Australian developer Provaris (ASX:PV1) has signed a memorandum of understanding (MoU) with Total Eren to examine import and export solutions for compressed hydrogen.
ASX-listed Provaris said the agreement would see the two co-operate on the development of projects that could eventually see the transport of green hydrogen from Total-led projects to markets in Asia and Europe.
These would use Provaris’ own proprietary vessel design. Dubbed Gaseous Hydrogen (GH2), these gas carriers are capable of carrying compressed hydrogen, and are currently designed on two variants, capable of carrying either 26,000 m3 or 120,000 m3 of gaseous hydrogen.
Part-owned by French energy major TotalEnergies, Total Eren develops, owns and operates a portfolio of renewable energy plants.

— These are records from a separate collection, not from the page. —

(** [for _, item := range enc.items { totalSize += item.Size() }]. The
    sum is taken in the integers; [totalSize_int] (below) is the sum in
    the 64-bit [int] of the program. *)
Fixpoint total_size (its : list Item) (totalSize : Z) : M Z :=
  match its with
  | [] => mret totalSize
  | item :: its =>
      n ← Size item;
      total_size its (totalSize + n)
  end.

(** [for _, item := range enc.items { size := item.Size();
     item.Encode(buf[i : i+size]); i += size }]. *)
Fixpoint Encode_loop (its : list Item) (buf : list Z) (i : Z) : M (list Z) :=
  match its with
  | [] => mret buf
  | item :: its =>
      size ← Size item;
      w ← lift (slice buf i (i + size));
      w ← Encode item w;
      Encode_loop its (splice buf i w) (i + size)
  end.

Definition Encoding_Encode (enc : Encoding) : M (list Z) :=
  totalSize ← total_size (items enc) 0;
  buf ← lift (make totalSize);
  Encode_loop (items enc) buf 0.

(** [for _, item := range enc.items { err := item.Decode(buf[i:]);
     if err != nil { return err }; i += item.Size() }; return nil].
    The loop state (the offset and the buffer as the items left it) is
    returned with the error. *)
Fixpoint Decode_loop (its : list Item) (buf : list Z) (i : Z)
  : M (error * (list Z * Z)) :=
  match its with
  | [] => mret (err_nil, (buf, i))
  | item :: its =>
      w ← lift (slice_from buf i);
      r ← Decode item w;
      let buf := splice buf i r.2 in
      match r.1 with
      | err_nil =>
          n ← Size item;
          Decode_loop its buf (i + n)
      | err => mret (err, (buf, i))
      end
  end.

It currently holds around 3.5GW of capacity in operation around the world, mainly in solar and wind, as well as a further development pipeline of some 4GW.
The group is also working on several large-scale green hydrogen projects, including in Latin America (Chile, Argentina, Brazil, Colombia), in Australia, and in Africa (Morocco, Egypt and Mauritania).
Alongside export opportunities for green hydrogen, Provaris said its co-operation with the develop will include evaluating a floating bulk compressed hydrogen storage solution, using its design concepts developed by Provaris.
Provaris said the two have identified “project opportunities” for further technical and commercial feasibility to be progressed.
The company is already involved in studies linked to the Tiwi H2 project in the north of Australia, and the HyEnergy scheme on the country’s west coast.
Provaris managing director and CEO Martin Carolan said: “Total Eren is an ambitious renewable energy company with a global portfolio of green hydrogen projects under development for import into markets that include Europe and Asia.
“Our discussions with Total Eren over time have identified a strong alignment on the commercial and technical benefits of compression for the storage and transport of hydrogen, and we look forward to a closer relationship to facilitate and accelerate the delivery of the first fleet of GH2 Carriers.”
The agreement follows news of a national tie-up between Germany and Canada last month which will see the two examine the feasibility of a transatlantic supply corridor for the green fuel.
However, some energy market observers are highly sceptical of such plans, not least when the technology is compared with incumbent gas transport options such as liquefied natural gas (LNG).
Hilarious. Any engineer can tell you hydrogen is not like LNG. 30% energy lost in liquefaction; 38% of the volumetric energy density; 6x the boil-off; embrittles; -253C; etc. Transport cost 2-3x production cost? No more than homeopathic quantities of H2 will ever move by ship. https://t.co/qZojKtSyH7
— Mïchael Lïebreïch (@MLiebreich) August 24, 2022
Liebreich Associates chief executive and BNEF founder Michael Liebreich called the Canada-Germany plans “hilarious” and suggested the transportation costs would be two or three times the cost of hydrogen production.
“There are lots of reasons we need clean hydrogen,” he added. “The point is, transporting hydrogen by ship is not going to be a thing. We need to focus on serious solutions.”